Activity — Copy out every line of the data where the word "padded" is found.

Given information —

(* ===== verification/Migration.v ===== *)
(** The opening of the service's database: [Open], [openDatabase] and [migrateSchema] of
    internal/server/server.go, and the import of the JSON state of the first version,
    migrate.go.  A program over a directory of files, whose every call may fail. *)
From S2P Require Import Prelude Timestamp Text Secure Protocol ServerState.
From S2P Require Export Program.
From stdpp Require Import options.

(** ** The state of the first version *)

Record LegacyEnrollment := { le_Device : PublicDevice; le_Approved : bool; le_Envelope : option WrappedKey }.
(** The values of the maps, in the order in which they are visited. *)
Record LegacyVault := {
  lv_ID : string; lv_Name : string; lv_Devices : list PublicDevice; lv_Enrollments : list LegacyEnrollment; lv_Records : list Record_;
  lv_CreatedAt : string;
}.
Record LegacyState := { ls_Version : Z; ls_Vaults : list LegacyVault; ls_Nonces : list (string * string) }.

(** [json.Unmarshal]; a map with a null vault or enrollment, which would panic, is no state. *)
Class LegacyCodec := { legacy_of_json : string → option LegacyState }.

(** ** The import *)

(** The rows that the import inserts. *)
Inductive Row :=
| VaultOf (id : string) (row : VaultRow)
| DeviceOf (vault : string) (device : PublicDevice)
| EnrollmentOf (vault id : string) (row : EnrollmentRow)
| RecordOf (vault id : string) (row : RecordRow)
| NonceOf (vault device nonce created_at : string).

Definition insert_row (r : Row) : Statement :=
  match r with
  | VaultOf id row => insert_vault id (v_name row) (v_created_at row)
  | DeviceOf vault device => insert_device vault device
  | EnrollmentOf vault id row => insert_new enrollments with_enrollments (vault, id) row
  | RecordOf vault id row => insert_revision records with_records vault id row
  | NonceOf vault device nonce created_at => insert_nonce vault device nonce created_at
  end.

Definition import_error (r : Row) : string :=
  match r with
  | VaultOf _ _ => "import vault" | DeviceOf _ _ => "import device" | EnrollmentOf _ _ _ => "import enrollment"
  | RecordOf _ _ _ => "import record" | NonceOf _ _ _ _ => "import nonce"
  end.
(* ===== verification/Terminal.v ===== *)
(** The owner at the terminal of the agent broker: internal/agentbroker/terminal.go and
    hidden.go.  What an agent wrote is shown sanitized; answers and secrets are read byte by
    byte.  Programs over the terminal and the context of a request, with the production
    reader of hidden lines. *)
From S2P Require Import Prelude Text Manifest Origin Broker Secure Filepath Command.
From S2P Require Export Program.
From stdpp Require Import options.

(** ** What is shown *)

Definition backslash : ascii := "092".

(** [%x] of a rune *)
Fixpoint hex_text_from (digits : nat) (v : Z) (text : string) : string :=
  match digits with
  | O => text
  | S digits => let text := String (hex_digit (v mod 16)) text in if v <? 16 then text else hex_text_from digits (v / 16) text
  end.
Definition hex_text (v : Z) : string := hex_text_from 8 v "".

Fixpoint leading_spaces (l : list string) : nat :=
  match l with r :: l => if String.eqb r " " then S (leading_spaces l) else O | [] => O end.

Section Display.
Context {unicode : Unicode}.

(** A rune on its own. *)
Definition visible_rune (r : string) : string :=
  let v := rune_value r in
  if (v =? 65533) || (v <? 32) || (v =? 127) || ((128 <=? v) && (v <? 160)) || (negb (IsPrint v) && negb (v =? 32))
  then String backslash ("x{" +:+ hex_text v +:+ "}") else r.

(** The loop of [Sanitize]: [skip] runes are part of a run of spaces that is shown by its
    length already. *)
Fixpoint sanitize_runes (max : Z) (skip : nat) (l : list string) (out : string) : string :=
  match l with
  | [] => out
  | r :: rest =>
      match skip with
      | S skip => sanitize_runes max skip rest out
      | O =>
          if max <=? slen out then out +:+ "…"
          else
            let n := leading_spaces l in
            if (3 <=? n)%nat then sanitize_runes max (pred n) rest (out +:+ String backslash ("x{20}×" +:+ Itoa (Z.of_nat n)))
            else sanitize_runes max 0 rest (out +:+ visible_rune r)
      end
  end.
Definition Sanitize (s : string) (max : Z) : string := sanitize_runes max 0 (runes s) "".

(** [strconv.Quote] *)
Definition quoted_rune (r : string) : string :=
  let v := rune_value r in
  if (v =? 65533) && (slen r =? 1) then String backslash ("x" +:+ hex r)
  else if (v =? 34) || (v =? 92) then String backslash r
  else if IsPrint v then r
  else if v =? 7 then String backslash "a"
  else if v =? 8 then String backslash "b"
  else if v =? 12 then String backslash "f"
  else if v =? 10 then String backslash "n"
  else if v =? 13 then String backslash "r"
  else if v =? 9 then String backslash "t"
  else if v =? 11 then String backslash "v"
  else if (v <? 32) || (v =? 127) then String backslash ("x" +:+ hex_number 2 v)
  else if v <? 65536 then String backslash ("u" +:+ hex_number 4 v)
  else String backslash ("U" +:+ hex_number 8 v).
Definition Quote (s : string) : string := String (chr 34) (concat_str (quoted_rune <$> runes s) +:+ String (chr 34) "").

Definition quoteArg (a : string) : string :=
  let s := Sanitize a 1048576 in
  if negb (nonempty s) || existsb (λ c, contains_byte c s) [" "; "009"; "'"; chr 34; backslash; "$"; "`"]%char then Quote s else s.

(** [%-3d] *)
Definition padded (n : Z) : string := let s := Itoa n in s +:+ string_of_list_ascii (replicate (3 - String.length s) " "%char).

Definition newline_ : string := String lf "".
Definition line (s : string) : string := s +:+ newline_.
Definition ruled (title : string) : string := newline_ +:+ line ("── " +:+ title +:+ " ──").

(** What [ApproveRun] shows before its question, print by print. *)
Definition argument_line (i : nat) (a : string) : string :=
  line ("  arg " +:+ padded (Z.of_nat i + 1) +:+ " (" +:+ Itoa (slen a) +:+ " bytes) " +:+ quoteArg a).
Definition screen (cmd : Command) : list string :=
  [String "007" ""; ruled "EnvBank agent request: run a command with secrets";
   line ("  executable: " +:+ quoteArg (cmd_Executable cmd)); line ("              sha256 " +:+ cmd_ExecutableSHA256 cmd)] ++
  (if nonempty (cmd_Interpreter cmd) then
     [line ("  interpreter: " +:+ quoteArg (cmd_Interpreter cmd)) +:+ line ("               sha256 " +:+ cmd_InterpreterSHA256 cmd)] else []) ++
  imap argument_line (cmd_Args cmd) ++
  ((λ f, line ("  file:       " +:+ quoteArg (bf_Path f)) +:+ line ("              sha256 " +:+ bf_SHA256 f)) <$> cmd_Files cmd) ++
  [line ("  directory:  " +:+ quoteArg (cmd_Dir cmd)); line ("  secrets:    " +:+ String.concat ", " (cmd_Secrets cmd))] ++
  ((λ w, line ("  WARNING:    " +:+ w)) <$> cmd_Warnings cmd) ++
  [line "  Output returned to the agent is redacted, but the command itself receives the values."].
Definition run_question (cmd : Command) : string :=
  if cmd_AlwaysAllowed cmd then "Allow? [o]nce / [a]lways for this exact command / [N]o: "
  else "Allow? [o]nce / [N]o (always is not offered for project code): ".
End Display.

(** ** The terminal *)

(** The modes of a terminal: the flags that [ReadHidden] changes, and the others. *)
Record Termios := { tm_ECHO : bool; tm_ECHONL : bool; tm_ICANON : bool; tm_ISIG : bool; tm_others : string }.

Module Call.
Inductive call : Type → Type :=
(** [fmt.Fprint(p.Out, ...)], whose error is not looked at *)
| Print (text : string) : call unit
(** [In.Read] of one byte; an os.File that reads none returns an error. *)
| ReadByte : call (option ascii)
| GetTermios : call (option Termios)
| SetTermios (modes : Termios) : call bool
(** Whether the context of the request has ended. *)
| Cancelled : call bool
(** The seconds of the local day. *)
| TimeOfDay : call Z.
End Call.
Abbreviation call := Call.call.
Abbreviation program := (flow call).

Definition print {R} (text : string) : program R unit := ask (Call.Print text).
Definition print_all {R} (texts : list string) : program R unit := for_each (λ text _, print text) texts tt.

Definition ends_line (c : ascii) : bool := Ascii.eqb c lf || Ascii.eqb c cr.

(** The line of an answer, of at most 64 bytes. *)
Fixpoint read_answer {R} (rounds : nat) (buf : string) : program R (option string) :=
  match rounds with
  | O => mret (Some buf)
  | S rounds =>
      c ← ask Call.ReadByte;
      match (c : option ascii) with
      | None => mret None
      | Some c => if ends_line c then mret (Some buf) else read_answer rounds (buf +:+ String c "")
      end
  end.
...
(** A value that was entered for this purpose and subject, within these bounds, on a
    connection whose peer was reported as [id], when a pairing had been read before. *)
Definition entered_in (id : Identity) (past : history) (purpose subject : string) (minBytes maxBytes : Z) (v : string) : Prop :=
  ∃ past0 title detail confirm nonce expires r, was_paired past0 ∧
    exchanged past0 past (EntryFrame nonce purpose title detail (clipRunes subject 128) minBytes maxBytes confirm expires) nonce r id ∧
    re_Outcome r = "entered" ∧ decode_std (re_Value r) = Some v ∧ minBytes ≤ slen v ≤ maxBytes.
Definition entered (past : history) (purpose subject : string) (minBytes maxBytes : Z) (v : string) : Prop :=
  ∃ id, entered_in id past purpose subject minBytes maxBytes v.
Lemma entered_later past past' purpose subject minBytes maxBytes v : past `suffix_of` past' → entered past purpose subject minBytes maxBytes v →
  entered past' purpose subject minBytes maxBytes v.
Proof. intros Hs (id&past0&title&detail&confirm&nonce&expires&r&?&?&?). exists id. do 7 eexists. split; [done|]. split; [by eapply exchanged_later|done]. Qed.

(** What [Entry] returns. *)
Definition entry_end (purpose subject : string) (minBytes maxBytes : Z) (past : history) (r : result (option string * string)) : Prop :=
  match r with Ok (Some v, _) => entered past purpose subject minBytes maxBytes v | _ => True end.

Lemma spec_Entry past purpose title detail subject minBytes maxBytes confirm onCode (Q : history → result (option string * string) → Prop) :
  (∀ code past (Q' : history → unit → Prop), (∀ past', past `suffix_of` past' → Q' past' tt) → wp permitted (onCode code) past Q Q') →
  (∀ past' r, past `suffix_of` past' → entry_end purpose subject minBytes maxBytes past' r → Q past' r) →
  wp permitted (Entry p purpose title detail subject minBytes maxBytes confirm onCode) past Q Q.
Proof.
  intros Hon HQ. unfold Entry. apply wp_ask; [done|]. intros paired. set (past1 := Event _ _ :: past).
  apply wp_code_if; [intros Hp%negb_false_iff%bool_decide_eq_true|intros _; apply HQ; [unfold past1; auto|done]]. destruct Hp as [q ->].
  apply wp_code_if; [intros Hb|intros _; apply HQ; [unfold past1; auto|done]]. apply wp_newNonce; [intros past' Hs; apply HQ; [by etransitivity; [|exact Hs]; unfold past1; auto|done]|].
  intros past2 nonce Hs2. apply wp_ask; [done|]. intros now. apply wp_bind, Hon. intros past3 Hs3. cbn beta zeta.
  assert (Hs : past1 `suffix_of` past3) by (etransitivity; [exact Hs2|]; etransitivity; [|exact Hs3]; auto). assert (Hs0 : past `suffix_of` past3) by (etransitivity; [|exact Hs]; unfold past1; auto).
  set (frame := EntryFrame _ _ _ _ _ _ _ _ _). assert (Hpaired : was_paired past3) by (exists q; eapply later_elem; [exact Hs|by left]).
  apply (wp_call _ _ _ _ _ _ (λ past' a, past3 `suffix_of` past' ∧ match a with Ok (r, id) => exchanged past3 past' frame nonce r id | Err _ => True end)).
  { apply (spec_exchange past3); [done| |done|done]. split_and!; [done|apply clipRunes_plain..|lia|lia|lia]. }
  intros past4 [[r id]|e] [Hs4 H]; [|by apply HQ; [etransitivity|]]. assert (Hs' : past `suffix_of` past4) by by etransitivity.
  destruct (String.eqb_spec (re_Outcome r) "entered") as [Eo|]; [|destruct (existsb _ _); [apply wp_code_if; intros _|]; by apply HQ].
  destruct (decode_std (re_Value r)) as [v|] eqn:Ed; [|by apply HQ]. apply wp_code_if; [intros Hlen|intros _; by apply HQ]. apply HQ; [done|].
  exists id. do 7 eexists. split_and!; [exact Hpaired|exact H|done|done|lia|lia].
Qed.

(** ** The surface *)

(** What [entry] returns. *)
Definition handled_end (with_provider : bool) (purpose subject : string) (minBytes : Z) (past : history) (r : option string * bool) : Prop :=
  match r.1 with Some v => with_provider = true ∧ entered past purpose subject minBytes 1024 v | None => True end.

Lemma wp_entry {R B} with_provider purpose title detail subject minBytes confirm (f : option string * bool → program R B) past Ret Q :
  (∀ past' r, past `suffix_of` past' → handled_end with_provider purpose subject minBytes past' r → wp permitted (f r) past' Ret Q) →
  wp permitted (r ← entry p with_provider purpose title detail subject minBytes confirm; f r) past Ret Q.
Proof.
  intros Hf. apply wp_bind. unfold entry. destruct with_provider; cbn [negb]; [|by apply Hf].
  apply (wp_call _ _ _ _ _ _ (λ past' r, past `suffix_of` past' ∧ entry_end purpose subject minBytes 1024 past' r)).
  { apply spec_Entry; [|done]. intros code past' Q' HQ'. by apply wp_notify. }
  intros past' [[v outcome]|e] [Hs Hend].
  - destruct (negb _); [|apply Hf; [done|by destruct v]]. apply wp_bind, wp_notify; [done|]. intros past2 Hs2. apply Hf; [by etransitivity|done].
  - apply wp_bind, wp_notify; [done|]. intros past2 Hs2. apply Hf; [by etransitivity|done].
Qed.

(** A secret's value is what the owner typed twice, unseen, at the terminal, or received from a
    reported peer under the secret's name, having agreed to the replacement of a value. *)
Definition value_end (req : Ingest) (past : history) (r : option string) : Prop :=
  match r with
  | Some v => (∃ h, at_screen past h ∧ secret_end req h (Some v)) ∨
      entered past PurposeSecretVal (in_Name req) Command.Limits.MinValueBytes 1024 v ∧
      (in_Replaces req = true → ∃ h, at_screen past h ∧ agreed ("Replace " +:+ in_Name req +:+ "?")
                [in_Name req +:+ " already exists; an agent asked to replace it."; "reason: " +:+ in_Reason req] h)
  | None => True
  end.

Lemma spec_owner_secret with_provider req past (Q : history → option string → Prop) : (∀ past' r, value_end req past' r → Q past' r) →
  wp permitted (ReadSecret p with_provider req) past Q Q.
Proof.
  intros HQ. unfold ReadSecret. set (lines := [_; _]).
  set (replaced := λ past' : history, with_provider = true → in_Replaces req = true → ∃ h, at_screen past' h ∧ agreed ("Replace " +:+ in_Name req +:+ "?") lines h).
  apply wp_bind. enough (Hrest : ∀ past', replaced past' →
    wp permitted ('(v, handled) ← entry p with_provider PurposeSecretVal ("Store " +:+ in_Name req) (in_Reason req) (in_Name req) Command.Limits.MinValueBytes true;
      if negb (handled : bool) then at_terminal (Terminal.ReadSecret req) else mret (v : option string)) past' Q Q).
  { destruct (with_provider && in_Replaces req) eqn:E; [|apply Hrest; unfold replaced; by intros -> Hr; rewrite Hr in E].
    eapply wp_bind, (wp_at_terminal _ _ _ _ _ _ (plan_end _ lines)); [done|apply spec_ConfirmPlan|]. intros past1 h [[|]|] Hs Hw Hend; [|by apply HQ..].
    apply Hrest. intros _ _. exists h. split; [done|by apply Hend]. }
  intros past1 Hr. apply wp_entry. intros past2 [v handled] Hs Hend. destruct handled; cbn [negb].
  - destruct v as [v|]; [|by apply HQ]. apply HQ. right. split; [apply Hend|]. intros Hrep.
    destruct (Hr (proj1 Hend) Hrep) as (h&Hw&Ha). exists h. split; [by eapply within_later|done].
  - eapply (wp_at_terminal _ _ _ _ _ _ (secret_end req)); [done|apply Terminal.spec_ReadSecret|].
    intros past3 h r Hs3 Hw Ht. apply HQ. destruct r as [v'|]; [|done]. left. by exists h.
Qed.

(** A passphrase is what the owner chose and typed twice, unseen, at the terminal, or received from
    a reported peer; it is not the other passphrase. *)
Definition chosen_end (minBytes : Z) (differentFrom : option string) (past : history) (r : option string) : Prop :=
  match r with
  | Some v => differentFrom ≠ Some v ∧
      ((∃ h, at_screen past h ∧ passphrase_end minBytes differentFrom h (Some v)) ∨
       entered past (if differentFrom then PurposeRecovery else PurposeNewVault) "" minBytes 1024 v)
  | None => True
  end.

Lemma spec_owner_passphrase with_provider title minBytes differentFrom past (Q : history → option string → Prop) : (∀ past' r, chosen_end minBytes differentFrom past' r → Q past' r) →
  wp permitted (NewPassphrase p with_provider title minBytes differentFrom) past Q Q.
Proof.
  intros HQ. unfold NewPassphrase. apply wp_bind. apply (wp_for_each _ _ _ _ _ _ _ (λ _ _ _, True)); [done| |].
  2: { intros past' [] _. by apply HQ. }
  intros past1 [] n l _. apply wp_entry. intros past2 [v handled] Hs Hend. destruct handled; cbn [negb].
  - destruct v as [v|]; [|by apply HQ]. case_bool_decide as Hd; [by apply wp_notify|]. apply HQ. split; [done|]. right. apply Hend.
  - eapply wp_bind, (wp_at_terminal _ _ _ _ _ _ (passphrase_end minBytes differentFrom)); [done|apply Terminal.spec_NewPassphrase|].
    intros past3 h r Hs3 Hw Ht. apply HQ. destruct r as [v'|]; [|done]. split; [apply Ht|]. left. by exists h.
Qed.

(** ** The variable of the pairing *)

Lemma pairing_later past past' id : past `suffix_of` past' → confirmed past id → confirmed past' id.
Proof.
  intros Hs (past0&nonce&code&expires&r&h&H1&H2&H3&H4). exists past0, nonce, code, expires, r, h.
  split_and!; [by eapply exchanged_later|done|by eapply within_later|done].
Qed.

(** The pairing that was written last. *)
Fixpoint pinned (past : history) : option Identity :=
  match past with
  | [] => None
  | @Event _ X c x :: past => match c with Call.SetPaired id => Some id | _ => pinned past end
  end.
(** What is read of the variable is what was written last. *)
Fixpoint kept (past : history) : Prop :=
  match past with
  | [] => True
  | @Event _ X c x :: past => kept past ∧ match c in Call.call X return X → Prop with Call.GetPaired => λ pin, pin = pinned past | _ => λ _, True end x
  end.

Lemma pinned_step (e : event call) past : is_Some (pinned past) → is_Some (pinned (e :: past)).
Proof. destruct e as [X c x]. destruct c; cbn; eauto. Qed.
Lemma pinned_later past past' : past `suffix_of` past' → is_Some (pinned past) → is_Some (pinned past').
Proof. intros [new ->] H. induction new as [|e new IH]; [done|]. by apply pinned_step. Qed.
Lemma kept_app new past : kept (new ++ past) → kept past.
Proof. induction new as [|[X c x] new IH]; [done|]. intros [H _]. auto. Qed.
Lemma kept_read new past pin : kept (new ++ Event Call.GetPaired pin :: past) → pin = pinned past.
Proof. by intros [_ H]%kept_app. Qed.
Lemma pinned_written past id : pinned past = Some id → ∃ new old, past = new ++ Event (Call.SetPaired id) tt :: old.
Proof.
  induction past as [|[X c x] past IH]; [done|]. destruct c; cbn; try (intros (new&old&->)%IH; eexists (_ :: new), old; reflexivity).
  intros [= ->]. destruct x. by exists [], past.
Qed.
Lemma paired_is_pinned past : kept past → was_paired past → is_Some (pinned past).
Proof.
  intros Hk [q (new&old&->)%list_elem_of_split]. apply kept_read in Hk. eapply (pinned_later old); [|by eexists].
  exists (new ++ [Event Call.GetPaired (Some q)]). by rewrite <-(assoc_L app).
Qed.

Response box —
Definition padded (n : Z) : string := let s := Itoa n in s +:+ string_of_list_ascii (replicate (3 - String.length s) " "%char).
  line ("  arg " +:+ padded (Z.of_nat i + 1) +:+ " (" +:+ Itoa (slen a) +:+ " bytes) " +:+ quoteArg a).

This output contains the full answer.